The proposed two-day symposium is organized by the Undergraduate Writing Programme at Ashoka University to explore writing pedagogies and how these can deepen the thinking of students in higher education.

It offers a space for the higher education community in India to converse about their teaching practices and challenges, consider questions about social justice and equity arising from their work, and understand the range of approaches and tools used in writing programmes, including those that have arisen within the context of liberal arts universities in South Asia. Works such as Debaditya Bhattacharya’s volume on The Idea of the University: Histories and Contexts, Aniket Jaaware’s The Silence of the Subaltern Student, and the Cafe Dissensus Issue 50 on Writing in Academia, edited by Anannya Dasgupta and Madhura Lohokare provide a helpful frame for this discussion. The hope is that each of us will leave the symposium with the enthusiasm to explore new pedagogies in our classrooms and, along with our students, to become part of an ever-expanding community of peers.

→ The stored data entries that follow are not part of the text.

(* ===== verification/Redis.v ===== *)
(** * RedisCache (src/cache/RedisCache.{hpp,cpp})

    The hiredis calls are a class over the state [R] of the connection and the
    server. Keys and values are handed to hiredis as C strings ([%s]), so what
    follows a NUL byte is not sent. [RedisServer] states what the server's
    replies to the six commands mean; with it [RedisCache] implements the
    contract of CacheInterface.v. Every operation runs under [mutex_]. *)

From S2P Require Import Prelude Text TextFacts Models Logging Http CacheInterface.

(** ** hiredis *)

Inductive redisReply :=
  | REPLY_STRING (str : string)
  | REPLY_INTEGER (integer : Z)
  | REPLY_STATUS (str : string)
  | REPLY_ERROR (str : string)
  | REPLY_NIL
  | REPLY_ARRAY.

Inductive arg := AStr (s : string) | AInt (z : Z).

Record redisContext := { err : Z; errstr : string }.

Class Hiredis (R : Type) := {
  redisConnect : string -> Z -> R -> option redisContext * R;
  redisFree : R -> R;
  redisCommand : string -> list arg -> R -> option redisReply * R
}.

Module RedisCache.

Record t (R : Type) := { redis_context_ : option redisContext; server : R; log_ : logs }.
#[global] Arguments redis_context_ {R}.
#[global] Arguments server {R}.
#[global] Arguments log_ {R}.

#[global] Instance t_eta {R} : Eta (t R) := λ c,
  {| redis_context_ := redis_context_ c; server := server c; log_ := log_ c |}.

Section Redis.
Context {R : Type} `{Hiredis R}.

Definition error (m : string) : M (t R) unit :=
  modify (λ c, c <| log_ ::= λ l, l ++ [(Models.CERROR, m)] |>).

(** The answer of the server to a command on the open connection. *)
Definition command (format : string) (args : list arg) : M (t R) (option redisReply) := λ c,
  let '(reply, r) := redisCommand format args (server c) in (Ret reply, c <| server := r |>).

Definition connect (config : AppConfig) (c : t R) : t R :=
  let '(ctx, r) := redisConnect (c_str (redis_host config)) (redis_port config) (server c) in
  let c := c <| redis_context_ := ctx |> <| server := r |> in
  match ctx with
  | Some x =>
      if decide (err x ≠ 0) then
        let c := c <| server ::= redisFree |> <| redis_context_ := None |> in
        ((error ("Redis connection error: " +:+ errstr x)) c).2
      else c
  | None => ((error "Redis connection error: can't allocate redis context") c).2
  end.

Definition ctor (config : AppConfig) (r : R) : t R :=
  connect config {| redis_context_ := None; server := r; log_ := [] |}.

Definition dtor (c : t R) : t R :=
  match redis_context_ c with
  | Some _ => c <| server ::= redisFree |>
  | None => c
  end.

(** [if (!redis_context_) { logger_->error(...); return r; }] before the rest. *)
Definition connected {A} (m : string) (r : A) (k : M (t R) A) : M (t R) A :=
  c ← get_state;
  match redis_context_ c with
  | None => error m;; mret r
  | Some _ => k
  end.

(** [reply->type != REDIS_REPLY_ERROR], false for a null reply *)
Definition is_success (reply : option redisReply) : bool :=
  match reply with
  | None | Some (REPLY_ERROR _) => false
  | Some _ => true
  end.

(** [reply->type == REDIS_REPLY_INTEGER && reply->integer > 0] *)
Definition is_positive (reply : option redisReply) : bool :=
  match reply with
  | Some (REPLY_INTEGER n) => bool_decide (n > 0)
  | _ => false
  end.

Definition set (key value : string) (ttl : Z) : M (t R) bool :=
  connected ("Redis not connected. Cannot SET key: " +:+ key) false (
    reply ←
      (if decide (ttl > 0) then
         command "SETEX %s %d %s" [AStr (c_str key); AInt ttl; AStr (c_str value)]
       else command "SET %s %s" [AStr (c_str key); AStr (c_str value)]);
    match reply with
    | None =>
        error ("Redis SET/SETEX command failed (nullptr reply) for key: " +:+ key);; mret false
    | Some _ => mret (is_success reply)
    end).

Definition get (key : string) : M (t R) (option string) :=
  connected ("Redis not connected. Cannot GET key: " +:+ key) None (
    reply ← command "GET %s" [AStr (c_str key)];
    match reply with
    | Some (REPLY_STRING str) => mret (Some str)
    | _ => mret None
    end).

Definition remove (key : string) : M (t R) bool :=
  connected ("Redis not connected. Cannot DEL key: " +:+ key) false (
    reply ← command "DEL %s" [AStr (c_str key)];
    mret (is_positive reply)).

Definition clear : M (t R) bool :=
  connected "Redis not connected. Cannot FLUSHALL." false (
    reply ← command "FLUSHALL" [];
    mret (is_success reply)).

Definition exists_ (key : string) : M (t R) bool :=
  connected ("Redis not connected. Cannot check EXISTS for key: " +:+ key) false (
    reply ← command "EXISTS %s" [AStr (c_str key)];
    mret (is_positive reply)).

Definition isConnected (c : t R) : bool := bool_decide (is_Some (redis_context_ c)).

(** The two JSON overloads. *)
Definition set_json {J} `{JsonApi J} (config : AppConfig) (key : string) (value : J)
    : M (t R) unit :=
  try_catch
    (s ← lift (dump (-1) value);
     ok ← set key s (redis_ttl config);
     if negb ok then error ("Failed to set JSON value in Redis for key: " +:+ key) else mret tt)
    (λ e, error ("Exception during JSON set for key '" +:+ key +:+ "': " +:+ what e)).

Definition get_json {J} `{JsonApi J} (key : string) : M (t R) (option J) :=
  str_value ← get key;
  match str_value with
  | None => mret None
  | Some s =>
      try_catch (j ← lift (parse s); mret (Some j))
        (λ e, if decide (exn_type e = JsonParseError) then
                error ("JSON parse error for key '" +:+ key +:+ "': " +:+ what e);; mret None
              else throw e)
  end.

#[global] Instance interface : CacheInterface (t R) := {|
  CacheInterface.set := set;
  CacheInterface.get := get;
  CacheInterface.remove := remove;
  CacheInterface.clear := clear;
  CacheInterface.exists_ := exists_
|}.

End Redis.

End RedisCache.

(** ** What the server's replies mean

    [store] is the server's data base as long as no other client writes to
    it; keys may vanish at any time (expiry, memory limit). *)

Class RedisServer (R : Type) `{Hiredis R} := {
  store : R -> gmap string string;
  GET_reply k r reply r' : redisCommand "GET %s" [AStr k] r = (reply, r') →
    store r' ⊆ store r ∧ ∀ v, reply = Some (REPLY_STRING v) → store r !! k = Some v;
  SETEX_reply k n v r reply r' :
    redisCommand "SETEX %s %d %s" [AStr k; AInt n; AStr v] r = (reply, r') →
    store r' ⊆ <[k := v]> (store r);
  SET_reply k v r reply r' : redisCommand "SET %s %s" [AStr k; AStr v] r = (reply, r') →
    store r' ⊆ <[k := v]> (store r);
  DEL_reply k r reply r' : redisCommand "DEL %s" [AStr k] r = (reply, r') → store r' ⊆ store r;
  FLUSHALL_reply r reply r' : redisCommand "FLUSHALL" [] r = (reply, r') → store r' ⊆ store r;
  EXISTS_reply k r reply r' : redisCommand "EXISTS %s" [AStr k] r = (reply, r') →
    store r' ⊆ store r
}.

Module RedisContract.
Import RedisCache.

Section Contract.
Context {R : Type} `{RedisServer R}.

Definition contents (c : t R) : gmap string string := store (server c).

Lemma run_connected {A} m (r : A) k (c : t R) :
  connected m r k c
  = match redis_context_ c return outcome A * t R with
    | Some _ => k c
    | None => (Ret r, c <| log_ ::= λ l, l ++ [(Models.CERROR, m)] |>)
    end.
Proof. unfold connected, get_state, mbind, M_bind. by destruct (redis_context_ c). Qed.

Lemma run_command {A} f args (k : option redisReply -> M (t R) A) c :
  (command f args ≫= k) c
  = k (redisCommand f args (server c)).1 (c <| server := (redisCommand f args (server c)).2 |>).
Proof.
  unfold command, mbind, M_bind. by destruct (redisCommand f args (server c)) as [reply r'].
Qed.

Lemma get_contract k c :
  ∃ r c', get k c = (Ret r, c') ∧ contents c' ⊆ contents c
    ∧ ∀ v, r = Some v → contents c !! c_str k = Some v.
Proof.
  unfold get. rewrite run_connected. destruct (redis_context_ c); [|by eexists _, _].
  rewrite run_command. destruct (redisCommand _ _ _) as [reply r'] eqn:Hc.
  apply GET_reply in Hc as [Hs Hv]. cbn.
  destruct reply as [[]|]; (eexists _, _; split; [reflexivity|]; split; [exact Hs|]); naive_solver.
Qed.

Lemma set_contract k v ttl c :
  ∃ b c', set k v ttl c = (Ret b, c')
    ∧ at_most_adds (c_str k) (c_str v) (contents c) (contents c').
Proof.
  unfold set. rewrite run_connected. destruct (redis_context_ c).
  - case_decide; rewrite run_command; destruct (redisCommand _ _ _) as [reply r'] eqn:Hc;
      [apply SETEX_reply in Hc|apply SET_reply in Hc];
      apply at_most_adds_insert in Hc; (destruct reply; (eexists _, _; split; [reflexivity|exact Hc])).
  - eexists _, _. split; [reflexivity|]. apply at_most_adds_refl.
Qed.

(** The operations that at most remove entries. *)
Lemma shrinking {A} m (r0 : A) f args (k : option redisReply -> A) c :
  (∀ reply r', redisCommand f args (server c) = (reply, r') → store r' ⊆ store (server c)) →
  ∃ b c', connected m r0 (reply ← command f args; mret (k reply)) c = (Ret b, c')
    ∧ contents c' ⊆ contents c.
Proof.
  intros Hf. rewrite run_connected. destruct (redis_context_ c); [|by eexists _, _].
  rewrite run_command. destruct (redisCommand f args (server c)) as [reply r'].
  eexists _, _. split; [reflexivity|]. by apply (Hf reply).
Qed.

End Contract.

#[global] Program Instance contract {R} `{RedisServer R} : CacheContract (t R) := {|
  cache_inv _ := True;
  CacheInterface.contents := contents;
  stored_key := c_str;
  stored_value := c_str
|}.
Next Obligation. intros R ?? k v ttl c _. destruct (set_contract k v ttl c); naive_solver. Qed.
Next Obligation. intros R ?? k c _. destruct (get_contract k c); naive_solver. Qed.
Next Obligation.
  intros R ?? k c _.
  assert (∃ b c', remove k c = (Ret b, c') ∧ contents c' ⊆ contents c); [|naive_solver].
  apply shrinking. intros reply r'. apply DEL_reply.
Qed.
Next Obligation.
  intros R ?? c _.
  assert (∃ b c', clear c = (Ret b, c') ∧ contents c' ⊆ contents c); [|naive_solver].
  apply shrinking. intros reply r'. apply FLUSHALL_reply.
Qed.
Next Obligation.
  intros R ?? k c _.
  assert (∃ b c', exists_ k c = (Ret b, c') ∧ contents c' ⊆ contents c); [|naive_solver].
  apply shrinking. intros reply r'. apply EXISTS_reply.
Qed.

End RedisContract.

(** ** A server that stores what it is given *)

(** A data base without expiry, as an instance of the two classes. *)
Module StoringServer.

Definition exec (format : string) (args : list arg) (db : gmap string string)
    : option redisReply * gmap string string :=
  match args with
  | [AStr k; AInt n; AStr v] => (Some (REPLY_STATUS "OK"), <[k := v]> db)
  | [AStr k; AStr v] => (Some (REPLY_STATUS "OK"), <[k := v]> db)
  | [AStr k] =>
      if decide (format = "GET %s") then
        (Some (match db !! k with Some v => REPLY_STRING v | None => REPLY_NIL end), db)
      else if decide (format = "DEL %s") then
        (Some (REPLY_INTEGER (if db !! k then 1 else 0)), delete k db)
      else (Some (REPLY_INTEGER (if db !! k then 1 else 0)), db)
  | _ => (Some (REPLY_STATUS "OK"), ∅)
  end.

#[global] Instance hiredis : Hiredis (gmap string string) := {|
  redisConnect _ _ db := (Some {| err := 0; errstr := "" |}, db);
  redisFree db := db;
  redisCommand := exec
|}.

#[global] Program Instance redis_server : RedisServer (gmap string string) := {|
  store db := db
|}.
Next Obligation.
  intros k r reply r'. cbn. intros [= <- <-]. split; [done|]. intros v.
  by destruct (r !! k) eqn:Hk; intros [= ->].
Qed.
Next Obligation. intros k n v r reply r'. by intros [= <- <-]. Qed.
Next Obligation. intros k v r reply r'. by intros [= <- <-]. Qed.
Next Obligation. intros k r reply r'. cbn. intros [= <- <-]. apply delete_subseteq. Qed.
Next Obligation. intros r reply r'. cbn. intros [= <- <-]. apply map_empty_subseteq. Qed.
Next Obligation. intros k r reply r'. by intros [= <- <-]. Qed.

End StoringServer.

Section RedisProperties.
Import RedisCache.
Context {R : Type} `{Hiredis R}.

(** (roundtrip): on a connected [RedisCache] whose server stores what it is
    given, a value is read back after [set] up to its first NUL byte, and the
    same answer is given for every key that agrees with the written one up to
    its first NUL byte. *)
Theorem redis_set_get k k' v ttl (c : t R)
    (Hsetex : ∀ k n v r, ∃ reply r', redisCommand "SETEX %s %d %s" [AStr k; AInt n; AStr v] r
       = (Some (REPLY_STATUS reply), r')
       ∧ (redisCommand "GET %s" [AStr k] r').1 = Some (REPLY_STRING v))
    (Hset : ∀ k v r, ∃ reply r', redisCommand "SET %s %s" [AStr k; AStr v] r
       = (Some (REPLY_STATUS reply), r')
       ∧ (redisCommand "GET %s" [AStr k] r').1 = Some (REPLY_STRING v))
    (Hc : is_Some (redis_context_ c)) (Hk : c_str k' = c_str k) :
  (set k v ttl c).1 = Ret true ∧ (get k' (set k v ttl c).2).1 = Ret (Some (c_str v)).
Proof.
  destruct Hc as [x Hx]. unfold set, get. rewrite RedisContract.run_connected, Hx.
  case_decide; rewrite RedisContract.run_command;
    [destruct (Hsetex (c_str k) ttl (c_str v) (server c)) as (? & r' & -> & Hg)
    |destruct (Hset (c_str k) (c_str v) (server c)) as (? & r' & -> & Hg)];
    (split; [done|]); cbn [fst snd];
    match goal with |- context [snd ?p] => change (snd p) with (c <| server := r' |>) end;
    rewrite RedisContract.run_connected; cbn [redis_context_ update_field]; rewrite Hx;
    rewrite RedisContract.run_command; cbn [server update_field]; by rewrite Hk, Hg.
Qed.

End RedisProperties.

Lemma redis_set_get_witness :
  let c := RedisCache.ctor AppConfig_default (∅ : gmap string string) in
  (RedisCache.get "k" (RedisCache.set "k" "v" 60 c).2).1 = Ret (Some "v").
Proof.
  apply (redis_set_get "k" "k" "v" 60 (RedisCache.ctor AppConfig_default (∅ : gmap string string))).
  - intros k n v r. eexists _, _. split; [reflexivity|]. cbn. by rewrite lookup_insert_eq.
  - intros k v r. eexists _, _. split; [reflexivity|]. cbn. by rewrite lookup_insert_eq.
  - cbn. eauto.
  - reflexivity.
Defined.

About the Undergraduate Writing Programme at Ashoka University

The Undergraduate Writing Programme at Ashoka University is one of the first writing and critical thinking programmes of its kind in the country. Our programme speaks to a wider understanding of a liberal arts education that relies on analytical thinking communicated through clear and persuasive writing across disciplines. Our flagship course, Introduction to Critical Thinking, aims to deepen these critical competencies in first-year students by using small, seminar-style classes, and adapting pedagogy practices from across the world to the Indian context. We continue our work outside the classroom by facilitating self-sustaining networks of peer mentorship, creating informal spaces for the exploration of reading, listening and writing practices, and supporting student ambitions in writing.

Conference Themes

The symposium will span four themes, and we invite contributions around or at the intersection of any of these themes. Some possible examples are provided under each theme (merely as suggestions).

Writing the Critical

This theme addresses the very rationale for an exploration of writing pedagogies which help deepen the thinking of students in higher education. Papers on this theme can reflect on the building blocks of critical thinking and writing pedagogy, the connections between the creative and the critical in writing and expression, the shift in pedagogies between the school and university classrooms, and the need to build critical and collaborative classrooms as micro- representations of the creative commons in society.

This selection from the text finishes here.